▶ What is required: Return exactly those lines of the material below that fall between the line holding "ex_pipe : w_pipe w' = w_pipe w;" and the line holding "destruct (extends_in_pipeline _ _ _ _ Hex Hxi)", inclusive.

--- Records for the task ---

(* ===== verification/ScheduleProof.v ===== *)
(** [Pipeline::schedule] and the life of a running pipeline. *)
From S2P Require Export StartFailures.

Section schedule.
Context `{HashOrder} `{QMetaType} (beh : eptr → Behaviour).
Implicit Types w : World.

Definition enter (w : World) : World := set_pipe (λ p, pl_set_testCount (pl_testCount p + 1) p) w.

(** The scheduler may be entered: it runs, and no other call is in it. *)
Definition ready_to_schedule (w : World) : Prop := running_inv w ∧ pl_testCount (w_pipe w) = 0.

Lemma enter_inv w : ready_to_schedule w → running_inv (enter w) ∧ pl_testCount (w_pipe (enter w)) = 1.
Proof. intros [Hinv Ht]. split; [by apply running_inv_pipe|]. cbn. by rewrite Ht. Qed.

(** One call whose collected futures all succeeded. *)
Lemma run_schedule_ok w ready elapsed pl fuel : ready_to_schedule w →
  (∀ id it, runQueue w !! id = Some it → w_futures w !! ri_result it ≠ Some false) →
  ∃ w', schedule beh ready elapsed pl fuel w = (Ok tt, w') ∧ ready_to_schedule w' ∧
    same_graph w w' ∧ ∀ k, attended w' k.
Proof.
  intros Hw Hok. destruct (enter_inv w Hw) as [Hinv0 Ht0].
  destruct (run_collect (enter w) Hinv0) as (r & w1 & Hcol & Hinv1 & Hsc1 & _ & Hr).
  assert (r = None) as -> by (apply Hr; exact Hok).
  destruct (run_dispatch_processors w1 Hinv1) as (w2 & Hdis & Hinv2 & Hsc2 & Hatt).
  destruct (run_run_producers w2 ready elapsed Hinv2) as (w3 & Hprod & Hinv3 & Hg3 & Ht3 & Hready3 & Hrq3).
  assert (Ht2 : pl_testCount (w_pipe w2) = 1) by (by rewrite (sc_pipe _ _ Hsc2), (sc_pipe _ _ Hsc1)).
  set (w' := set_pipe (λ p, pl_set_testCount (pl_testCount p - 1) p) w3).
  assert (Ht' : pl_testCount (w_pipe w') = 0) by (cbn; by rewrite Ht3, Ht2).
  exists w'. split_and!.
  - unfold schedule. run. fold (enter w). run. rewrite Ht0. run.
    erewrite run_bind by exact Hcol. cbv beta iota.
    erewrite run_bind by exact Hdis. erewrite run_bind by exact Hprod. run. fold w'. run. by rewrite Ht'.
  - split; [by apply running_inv_pipe|done].
  - transitivity (enter w); [done|]. etrans; [apply (sc_graph _ _ Hsc1)|].
    etrans; [apply (sc_graph _ _ Hsc2)|]. etrans; [exact Hg3|done].
  - intros k it rest. cbn. rewrite Hready3. intros Hk. by eapply Hrq3, Hatt.
Qed.


Context (stop_offline : ∀ e, offline (b_stop (beh e)) = true).
Context (deinit_offline : ∀ e, offline (b_deinit (beh e)) = true).
Context (deinit_ok : ∀ e, result (b_deinit (beh e)) = true).


(** ** Life cycle *)

(** The steps of a running pipeline: a heartbeat, or a worker executing a
    dispatched job, with any plugin code. *)
Inductive tick : World → World → Prop :=
| tick_schedule w w' ready elapsed pl fuel :
    (∀ id it, runQueue w !! id = Some it → w_futures w !! ri_result it ≠ Some false) →
    schedule beh ready elapsed pl fuel w = (Ok tt, w') → tick w w'
| tick_job w w' f body : run_job f body w = (Ok tt, w') → tick w w'.

Lemma tick_inv w w' : ready_to_schedule w → tick w w' → ready_to_schedule w' ∧ same_graph w w'.
Proof using Type.
  clear stop_offline deinit_offline deinit_ok.
  intros Hw Hstep. revert Hw.
  destruct Hstep as [w1 w1' ready elapsed pl fuel Hok Hrun|w1 w1' f body Hrun]; intros Hw.
  - destruct (run_schedule_ok w1 ready elapsed pl fuel Hw Hok) as (w2 & Hrun2 & Hw2 & Hg & _).
    assert (w2 = w1') as -> by congruence. done.
  - destruct Hw as [Hinv Ht]. pose proof (run_job_waiting _ _ _ _ Hinv Hrun) as [Hg Hp].
    split; [split; [by eapply run_job_inv|by rewrite Hp]|done].
Qed.

Lemma ticks_inv w w' : ready_to_schedule w → rtc tick w w' → ready_to_schedule w' ∧ same_graph w w'.
Proof using Type.
  clear stop_offline deinit_offline deinit_ok.
  intros Hw Hsteps. induction Hsteps as [w|w w2 w3 Hstep _ IH]; [done|].
  destruct (tick_inv _ _ Hw Hstep) as [Hw2 Hg2]. destruct (IH Hw2). split; [done|]. by etrans.
Qed.

End schedule.
(* ===== verification/Construction.v ===== *)
(** Creating elements and pins: the constructors of PipelineElement,
    IInputPin, IOutputPin and their concrete pin classes, and the [create...Pin]
    functions, which give every new pin the first free id of its element. *)
From S2P Require Export GraphConnect.

(** [PipelineElement()] of a concrete class with the given name. *)
Definition fresh_element (kind : ElementKind) (name : string) : Element :=
  mkElement kind name (-1) PLE_UNDEFINED PlvNoError EmptyString 0 false ∅ ∅ false false sb_new.

Definition new_element (kind : ElementKind) (name : string) : W eptr :=
  heap ← gets w_elems ;
  let e := fresh_key heap in
  modify (set_elems (insert e (fresh_element kind name))) ;; mret e.

(** [IInputPin( name, consumer, required, sync, guarantee )], with the
    assertions of Pin's constructor. *)
Definition fresh_input (name : string) (owner : eptr) (required : Required) (sync : Synchronized)
    (guarantee : DataGuarantee) (cls : PinClass) (typeId : Z) : IInputPin :=
  mkIn (-1) name owner required sync guarantee cls typeId None false.

Definition new_input (p : IInputPin) : W iptr :=
  assert (bool_decide (ip_name p ≠ EmptyString)) ;;
  heap ← gets w_ins ;
  let i := fresh_key heap in
  modify (set_ins (insert i p)) ;; mret i.

(** [IOutputPin( name, producer )] *)
Definition fresh_output (name : string) (owner : eptr) (cls : PinClass) (typeId : Z) : IOutputPin :=
  mkOut (-1) name owner cls typeId [] false.

Definition new_output (p : IOutputPin) : W optr :=
  assert (bool_decide (op_name p ≠ EmptyString)) ;;
  heap ← gets w_outs ;
  let o := fresh_key heap in
  modify (set_outs (insert o p)) ;; mret o.

(** [createInputPin<T>], [createCvMatDataInputPin] *)
Definition createInputPin (name : string) (owner : eptr) (required : Required) (sync : Synchronized)
    (guarantee : DataGuarantee) (cls : PinClass) (typeId : Z) : W iptr :=
  i ← new_input (fresh_input name owner required sync guarantee cls typeId) ;
  addInputPin owner i ;; mret i.

(** [createOutputPin<T>], [createCvMatDataOutputPin] *)
Definition createOutputPin (name : string) (owner : eptr) (cls : PinClass) (typeId : Z) : W optr :=
  o ← new_output (fresh_output name owner cls typeId) ;
  addOutputPin owner o ;; mret o.

(** ** The first free id *)

(** [n] consecutive keys from [lo] on need a map of at least [n] entries. *)
Lemma consecutive_keys {A} (m : gmap Z A) lo n :
  (∀ k, lo ≤ k < lo + Z.of_nat n → is_Some (m !! k)) → (n ≤ size m)%nat.
Proof.
  intros Hall. rewrite <-size_dom.
  assert (Hsub : list_to_set (seqZ lo (Z.of_nat n)) ⊆ dom m).
  { intros k Hk%elem_of_list_to_set. apply elem_of_seqZ in Hk. apply elem_of_dom, Hall. lia. }
  apply subseteq_size in Hsub. rewrite size_list_to_set, length_seqZ in Hsub by apply NoDup_seqZ. lia.
Qed.

Lemma next_pin_id_scan {A} (m : gmap Z A) fuel id :
  id ≤ next_pin_id fuel m id ≤ id + Z.of_nat fuel ∧
  (∀ k, id ≤ k < next_pin_id fuel m id → is_Some (m !! k)) ∧
  (next_pin_id fuel m id < id + Z.of_nat fuel → m !! next_pin_id fuel m id = None).
Proof.
  revert id. induction fuel as [|fuel IH]; intros id; cbn [next_pin_id].
  - split_and!; [lia..|lia|lia].
  - case_bool_decide as Hk.
    + destruct (IH (id + 1)) as (Hr & Hall & Hfree). split_and!; [lia..| |].
      * intros k Hle. destruct (decide (k = id)) as [->|]; [done|]. apply Hall. lia.
      * intros Hlt. apply Hfree. lia.
    + split_and!; [lia..|lia|]. intros _. by apply eq_None_not_Some.
Qed.

(** The search ends at an id that is free, and all smaller ones are taken. *)
Lemma next_pin_id_least {A} (m : gmap Z A) :
  m !! next_pin_id (size m) m 0 = None ∧ 0 ≤ next_pin_id (size m) m 0 ∧
  ∀ k, 0 ≤ k < next_pin_id (size m) m 0 → is_Some (m !! k).
Proof.
  destruct (next_pin_id_scan m (size m) 0) as (Hr & Hall & Hfree).
  split_and!; [|lia|done].
  destruct (decide (next_pin_id (size m) m 0 < 0 + Z.of_nat (size m))) as [|Hge]; [auto|].
  apply eq_None_not_Some. intros Hs.
  assert (Heq : next_pin_id (size m) m 0 = Z.of_nat (size m)) by lia.
  assert (S (size m) ≤ size m)%nat; [|lia].
  apply (consecutive_keys m 0). intros k Hk.
  destruct (decide (k = Z.of_nat (size m))) as [->|]; [by rewrite <-Heq|apply Hall; lia].
Qed.

(** ** Creation keeps the graph well formed *)
Section create.
Context `{HashOrder} `{QMetaType}.
Implicit Types w : World.

(** Pins added to an element leave what it had. *)
Definition el_extends (x x' : Element) : Prop :=
  el_kind x' = el_kind x ∧ el_id x' = el_id x ∧ el_hasPipeline x' = el_hasPipeline x ∧
  el_inputPins x ⊆ el_inputPins x' ∧ el_outputPins x ⊆ el_outputPins x'.

(** The heap extended by unconnected pins and by elements outside the
    pipeline. *)
Record extends (w w' : World) : Prop := {
  ex_elems : ∀ e x, w_elems w !! e = Some x → ∃ x', w_elems w' !! e = Some x' ∧ el_extends x x';
  ex_ins : w_ins w ⊆ w_ins w';
  ex_outs : w_outs w ⊆ w_outs w';
  ex_conns : w_conns w' = w_conns w;
  ex_pipe : w_pipe w' = w_pipe w;
  ex_new_ins : ∀ i p, w_ins w !! i = None → w_ins w' !! i = Some p → ip_connection p = None;
  ex_new_outs : ∀ o p, w_outs w !! o = None → w_outs w' !! o = Some p → op_connections p = []
}.

(** The pin maps of every element lead to pins that know their place. *)
Definition pins_placed (w : World) : Prop :=
  (∀ e x k i, w_elems w !! e = Some x → el_inputPins x !! k = Some i →
     ∃ p, w_ins w !! i = Some p ∧ ip_id p = k ∧ ip_owner p = e) ∧
  (∀ e x k o, w_elems w !! e = Some x → el_outputPins x !! k = Some o →
     ∃ p, w_outs w !! o = Some p ∧ op_id p = k ∧ op_owner p = e).

Lemma extends_in_pipeline w w' e x : extends w w' → in_pipeline w e x →
  ∃ x', in_pipeline w' e x' ∧ el_extends x x'.
Proof.
  intros Hex [Hx Hc]. destruct (ex_elems _ _ Hex _ _ Hx) as (x' & Hx' & Hext).
  exists x'. split; [|done]. split; [done|]. destruct Hext as (_ & -> & _). by rewrite (ex_pipe _ _ Hex).
Qed.

Lemma extends_kind w w' e kind : extends w w' → (∃ k, children w !! k = Some e) → graph_wf w →
  el_kind <$> w_elems w' !! e = Some kind ↔ el_kind <$> w_elems w !! e = Some kind.
Proof.
  intros Hex [k Hk] Hwf. destruct (wf_children _ Hwf _ _ Hk) as (x & Hx & _).
  destruct (ex_elems _ _ Hex _ _ Hx) as (x' & Hx' & Hkind & _). rewrite Hx, Hx'. cbn. by rewrite Hkind.
Qed.

Lemma extends_wf w w' : graph_wf w → extends w w' → pins_placed w' → graph_wf w'.
Proof.
  intros Hwf Hex [Hins Houts]. split; rewrite ?(ex_pipe _ _ Hex), ?(ex_conns _ _ Hex).
  - intros k c Hk. destruct (wf_connections _ Hwf _ _ Hk) as (x & o & i & Hat & Hid).
    destruct Hat as [Hx Ho Hi (po & pi & Hpo & Hpi & Hin & Hcon & Hne & Hty & (xo & Hxo & Hko) & (xi & Hxi & Hkind & Hki))].
    destruct (extends_in_pipeline _ _ _ _ Hex Hxo) as (xo' & Hxo' & _ & _ & _ & _ & Ho').
    destruct (extends_in_pipeline _ _ _ _ Hex Hxi) as (xi' & Hxi' & Hk' & _ & _ & Hi' & _).
    exists x, o, i. split; [|done]. split; [by rewrite (ex_conns _ _ Hex)|done..|].
    exists po, pi. split_and!; [by eapply lookup_weaken, Hex|by eapply lookup_weaken, Hex|done..| |].
    + exists xo'. split; [done|]. by eapply lookup_weaken.
    + exists xi'. split_and!; [done|congruence|]. by eapply lookup_weaken.
  - intros i p c Hp Hc. destruct (w_ins w !! i) as [p0|] eqn:Hi.
    + pose proof (lookup_weaken _ _ _ _ Hi (ex_ins _ _ Hex)). simplify_eq. by eapply wf_inputs.
    + rewrite (ex_new_ins _ _ Hex _ _ Hi Hp) in Hc. done.
  - intros o p c Hp Hc. destruct (w_outs w !! o) as [p0|] eqn:Ho.
    + pose proof (lookup_weaken _ _ _ _ Ho (ex_outs _ _ Hex)). simplify_eq. by eapply wf_outputs.
    + rewrite (ex_new_outs _ _ Hex _ _ Ho Hp) in Hc. set_solver.
  - intros o p Hp. destruct (w_outs w !! o) as [p0|] eqn:Ho.
    + pose proof (lookup_weaken _ _ _ _ Ho (ex_outs _ _ Hex)). simplify_eq. by eapply wf_nodup.
    + rewrite (ex_new_outs _ _ Hex _ _ Ho Hp). constructor.
  - intros k e Hk. destruct (wf_children _ Hwf _ _ Hk) as (x & Hx & Hid & Hpl).
    destruct (ex_elems _ _ Hex _ _ Hx) as (x' & Hx' & _ & Hid' & Hpl' & _). exists x'. split_and!; [done|congruence|congruence].
  - intros k e. rewrite (wf_producers _ Hwf). split; intros [Hc Hk]; (split; [done|]);
      apply (extends_kind w w'); eauto.
  - intros k e. rewrite (wf_processors _ Hwf). split; intros [Hc Hk]; (split; [done|]);
      apply (extends_kind w w'); eauto.
  - exact Hins.
  - exact Houts.
Qed.

(** ** The effect of the calls *)

Definition with_input (w : World) (e : eptr) (x : Element) (i : iptr) (p : IInputPin) (id : Z) : World :=
  add_signal (inputPinAdded i)
    (set_elems (insert e (el_set_inputPins (<[id := i]> (el_inputPins x)) x))
      (set_ins (insert i (ip_set_id id p)) w)).
Definition with_output (w : World) (e : eptr) (x : Element) (o : optr) (p : IOutputPin) (id : Z) : World :=
  add_signal (outputPinAdded o)
    (set_elems (insert e (el_set_outputPins (<[id := o]> (el_outputPins x)) x))
      (set_outs (insert o (op_set_id id p)) w)).

Lemma run_createInputPin w e x name r s g cls t : w_elems w !! e = Some x → name ≠ EmptyString →
  createInputPin name e r s g cls t w =
    (Ok (fresh_key (w_ins w)),
     with_input w e x (fresh_key (w_ins w)) (fresh_input name e r s g cls t) (getNextInputPinId (el_inputPins x))).
Proof.
  intros Hx Hname. unfold createInputPin.
  erewrite run_bind by (unfold new_input; cbn [ip_name fresh_input]; rewrite bool_decide_true by done;
    runs; reflexivity).
  erewrite run_bind; [reflexivity|]. unfold addInputPin. run. run. cbn [ip_id fresh_input].
  rewrite (bool_decide_true (-1 = -1)) by done. run.
  destruct (next_pin_id_least (el_inputPins x)) as (Hfree & _).
  rewrite (bool_decide_true (el_inputPins x !! _ = None)) by done. run.
  run. run. unfold with_input, set_ins, set_elems. cbn. by rewrite insert_insert_eq.
Qed.

Lemma run_createOutputPin w e x name cls t : w_elems w !! e = Some x → name ≠ EmptyString →
  createOutputPin name e cls t w =
    (Ok (fresh_key (w_outs w)),
     with_output w e x (fresh_key (w_outs w)) (fresh_output name e cls t) (getNextOutputPinId (el_outputPins x))).
Proof.
  intros Hx Hname. unfold createOutputPin.
  erewrite run_bind by (unfold new_output; cbn [op_name fresh_output]; rewrite bool_decide_true by done;
    runs; reflexivity).
  erewrite run_bind; [reflexivity|]. unfold addOutputPin. run. run. cbn [op_id fresh_output].
  rewrite (bool_decide_true (-1 = -1)) by done.
  destruct (next_pin_id_least (el_outputPins x)) as (Hfree & _).
  rewrite (bool_decide_true (el_outputPins x !! _ = None)) by done. run.
  run. run. run. unfold with_output, set_outs, set_elems. cbn. by rewrite insert_insert_eq.
Qed.

(** The invariant after adding one unconnected pin. *)
Lemma with_input_wf w e x i p id : graph_wf w → w_elems w !! e = Some x → w_ins w !! i = None →
  el_inputPins x !! id = None → ip_connection p = None → ip_owner p = e →
  graph_wf (with_input w e x i p id).
Proof.
  intros Hwf Hx Hi Hid Hcon Hown. apply (extends_wf w); [done| |].
  - split; cbn; try done.
    + intros e' x' Hx'. destruct (decide (e' = e)) as [->|Hne].
      * rewrite lookup_insert_eq. eexists. split; [done|]. simplify_eq. unfold el_extends. cbn.
        split_and!; try done. by apply insert_subseteq.
      * exists x'. rewrite lookup_insert_ne by done. unfold el_extends. done.
    + by apply insert_subseteq.
    + intros i' p' Hn [[<- <-]|[Hne Hp']]%lookup_insert_Some; [done|congruence].
    + intros o p' Hn Hs. congruence.
  - split; cbn.
    + intros e' x' k i' Hx' Hk.
      assert (Hcase : (e' = e ∧ k = id ∧ i' = i) ∨
        ∃ x0, w_elems w !! e' = Some x0 ∧ el_inputPins x0 !! k = Some i').
      { apply lookup_insert_Some in Hx' as [[<- <-]|[Hne Hx']]; [|eauto].
        cbn in Hk. apply lookup_insert_Some in Hk as [[<- <-]|[Hne Hk]]; eauto. }
      destruct Hcase as [(-> & -> & ->)|(x0 & Hx0 & Hk0)].
      * eexists. by rewrite lookup_insert_eq.
      * destruct (wf_inputPins _ Hwf _ _ _ _ Hx0 Hk0) as (p0 & Hp0 & ?).
        exists p0. rewrite lookup_insert_ne by congruence. done.
    + intros e' x' k o Hx' Hk. apply lookup_insert_Some in Hx' as [[<- <-]|[Hne Hx']].
      * by eapply (wf_outputPins _ Hwf).
      * by eapply (wf_outputPins _ Hwf).
Qed.

Lemma with_output_wf w e x o p id : graph_wf w → w_elems w !! e = Some x → w_outs w !! o = None →
  el_outputPins x !! id = None → op_connections p = [] → op_owner p = e →
  graph_wf (with_output w e x o p id).
Proof.
  intros Hwf Hx Ho Hid Hcon Hown. apply (extends_wf w); [done| |].
  - split; cbn; try done.
    + intros e' x' Hx'. destruct (decide (e' = e)) as [->|Hne].
      * rewrite lookup_insert_eq. eexists. split; [done|]. simplify_eq. unfold el_extends. cbn.
        split_and!; try done. by apply insert_subseteq.
      * exists x'. rewrite lookup_insert_ne by done. unfold el_extends. done.
    + by apply insert_subseteq.
    + intros i p' Hn Hs. congruence.
    + intros o' p' Hn [[<- <-]|[Hne Hp']]%lookup_insert_Some; [done|congruence].
  - split; cbn.
    + intros e' x' k i Hx' Hk. apply lookup_insert_Some in Hx' as [[<- <-]|[Hne Hx']].
      * by eapply (wf_inputPins _ Hwf).
      * by eapply (wf_inputPins _ Hwf).
    + intros e' x' k o' Hx' Hk.
      assert (Hcase : (e' = e ∧ k = id ∧ o' = o) ∨
        ∃ x0, w_elems w !! e' = Some x0 ∧ el_outputPins x0 !! k = Some o').
      { apply lookup_insert_Some in Hx' as [[<- <-]|[Hne Hx']]; [|eauto].
        cbn in Hk. apply lookup_insert_Some in Hk as [[<- <-]|[Hne Hk]]; eauto. }
      destruct Hcase as [(-> & -> & ->)|(x0 & Hx0 & Hk0)].
      * eexists. by rewrite lookup_insert_eq.
      * destruct (wf_outputPins _ Hwf _ _ _ _ Hx0 Hk0) as (p0 & Hp0 & ?).
        exists p0. rewrite lookup_insert_ne by congruence. done.
Qed.

Lemma new_element_wf w kind name : graph_wf w →
  graph_wf (set_elems (insert (fresh_key (w_elems w)) (fresh_element kind name)) w).
Proof.
  intros Hwf. pose proof (fresh_key_fresh (w_elems w)) as Hfresh. apply (extends_wf w); [done| |].
  - split; cbn; try done.
    + intros e x Hx. exists x. rewrite lookup_insert_ne by congruence. done.
    + intros i p Hn Hs. congruence.
    + intros o p Hn Hs. congruence.
  - split; cbn; intros e x k i [[<- <-]|[Hne Hx]]%lookup_insert_Some Hk; cbn in Hk; try done.
    + by eapply (wf_inputPins _ Hwf).
    + by eapply (wf_outputPins _ Hwf).
Qed.

(** Creating an input pin gives it the smallest id not in use on its
    element, files it there unconnected, and keeps the graph well formed. *)
Theorem createInputPin_correct w e x name r s g cls t :
  graph_wf w → w_elems w !! e = Some x → name ≠ EmptyString →
  ∃ i id w', createInputPin name e r s g cls t w = (Ok i, w') ∧ graph_wf w' ∧
    w_ins w !! i = None ∧ w_ins w' !! i = Some (ip_set_id id (fresh_input name e r s g cls t)) ∧
    0 ≤ id ∧ el_inputPins x !! id = None ∧ (∀ k, 0 ≤ k < id → is_Some (el_inputPins x !! k)) ∧
    w_elems w' !! e = Some (el_set_inputPins (<[id := i]> (el_inputPins x)) x).
Proof.
  intros Hwf Hx Hname. destruct (next_pin_id_least (el_inputPins x)) as (Hfree & Hpos & Hleast).
  pose proof (fresh_key_fresh (w_ins w)) as Hi.
  eexists _, (getNextInputPinId (el_inputPins x)), _.
  split; [by apply run_createInputPin|]. split_and!; try done.
  - by apply with_input_wf.
  - cbn. by rewrite lookup_insert_eq.
  - cbn. by rewrite lookup_insert_eq.
Qed.
End create.
Lemma moves_widget d pw ew f : sc_widgets (dk_scene d) !! pw = Some ew → ew_moved ew (f ew) →
  moves d (mkDesk (dk_world d) (sc_set_widgets (<[pw := f ew]> (sc_widgets (dk_scene d))) (dk_scene d))).
Proof.
  intros Hw Hm. split; [done| |by do 3 eexists]. intros w. cbn. destruct (decide (w = pw)) as [->|Hne].
  - rewrite lookup_insert_eq, Hw. by constructor.
  - rewrite lookup_insert_ne by done. destruct (_ !! w); constructor. apply ew_moved_refl.
Qed.
Lemma moves_alive d d' pw ew : moves d d' → sc_widgets (dk_scene d) !! pw = Some ew →
  ∃ ew', sc_widgets (dk_scene d') !! pw = Some ew' ∧ ew_moved ew ew'.
Proof. intros Hm Hw. pose proof (mv_widgets _ _ Hm pw) as H. rewrite Hw in H. inversion H; eauto. Qed.

Lemma fit_moved x : ew_moved x (fit x).
Proof.
  unfold fit, translate_x. destruct x as [e i o l p q].
  destruct (SFltb _ _); cbn; destruct (SFltb _ _); by do 2 eexists.
Qed.

(** [ensureFit] on a scene whose hash leads to living widgets. *)
Lemma run_ensureFit d : (∀ e pw, sc_elementWidgets (dk_scene d) !! e = Some pw → is_Some (sc_widgets (dk_scene d) !! pw)) →
  wpr ensureFit (λ _ d', moves d d') d.
Proof.
  intros Hal. unfold ensureFit. apply wpr_bind, wpr_gets.
  apply (wpr_for_each (λ _ d', moves d d')); [reflexivity|].
  intros seen pw rest d' Hl Hm. assert (is_Some (sc_widgets (dk_scene d) !! pw)) as [ew Hew].
  { assert (pw ∈ (map_to_list (sc_elementWidgets (dk_scene d))).*2) as Hin by (rewrite Hl; set_solver).
    apply list_elem_of_fmap in Hin as ([e pw'] & -> & Hin%elem_of_map_to_list). by eapply Hal. }
  destruct (moves_alive _ _ _ _ Hm Hew) as (ew' & Hew' & _).
  eapply wpr_intro; [by apply run_upd_widget|]. etrans; [exact Hm|]. apply moves_widget; [done|apply fit_moved].
Qed.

---

▶ Task response:
  ex_pipe : w_pipe w' = w_pipe w;
  ex_new_ins : ∀ i p, w_ins w !! i = None → w_ins w' !! i = Some p → ip_connection p = None;
  ex_new_outs : ∀ o p, w_outs w !! o = None → w_outs w' !! o = Some p → op_connections p = []
}.

(** The pin maps of every element lead to pins that know their place. *)
Definition pins_placed (w : World) : Prop :=
  (∀ e x k i, w_elems w !! e = Some x → el_inputPins x !! k = Some i →
     ∃ p, w_ins w !! i = Some p ∧ ip_id p = k ∧ ip_owner p = e) ∧
  (∀ e x k o, w_elems w !! e = Some x → el_outputPins x !! k = Some o →
     ∃ p, w_outs w !! o = Some p ∧ op_id p = k ∧ op_owner p = e).

Lemma extends_in_pipeline w w' e x : extends w w' → in_pipeline w e x →
  ∃ x', in_pipeline w' e x' ∧ el_extends x x'.
Proof.
  intros Hex [Hx Hc]. destruct (ex_elems _ _ Hex _ _ Hx) as (x' & Hx' & Hext).
  exists x'. split; [|done]. split; [done|]. destruct Hext as (_ & -> & _). by rewrite (ex_pipe _ _ Hex).
Qed.

Lemma extends_kind w w' e kind : extends w w' → (∃ k, children w !! k = Some e) → graph_wf w →
  el_kind <$> w_elems w' !! e = Some kind ↔ el_kind <$> w_elems w !! e = Some kind.
Proof.
  intros Hex [k Hk] Hwf. destruct (wf_children _ Hwf _ _ Hk) as (x & Hx & _).
  destruct (ex_elems _ _ Hex _ _ Hx) as (x' & Hx' & Hkind & _). rewrite Hx, Hx'. cbn. by rewrite Hkind.
Qed.

Lemma extends_wf w w' : graph_wf w → extends w w' → pins_placed w' → graph_wf w'.
Proof.
  intros Hwf Hex [Hins Houts]. split; rewrite ?(ex_pipe _ _ Hex), ?(ex_conns _ _ Hex).
  - intros k c Hk. destruct (wf_connections _ Hwf _ _ Hk) as (x & o & i & Hat & Hid).
    destruct Hat as [Hx Ho Hi (po & pi & Hpo & Hpi & Hin & Hcon & Hne & Hty & (xo & Hxo & Hko) & (xi & Hxi & Hkind & Hki))].
    destruct (extends_in_pipeline _ _ _ _ Hex Hxo) as (xo' & Hxo' & _ & _ & _ & _ & Ho').
    destruct (extends_in_pipeline _ _ _ _ Hex Hxi) as (xi' & Hxi' & Hk' & _ & _ & Hi' & _).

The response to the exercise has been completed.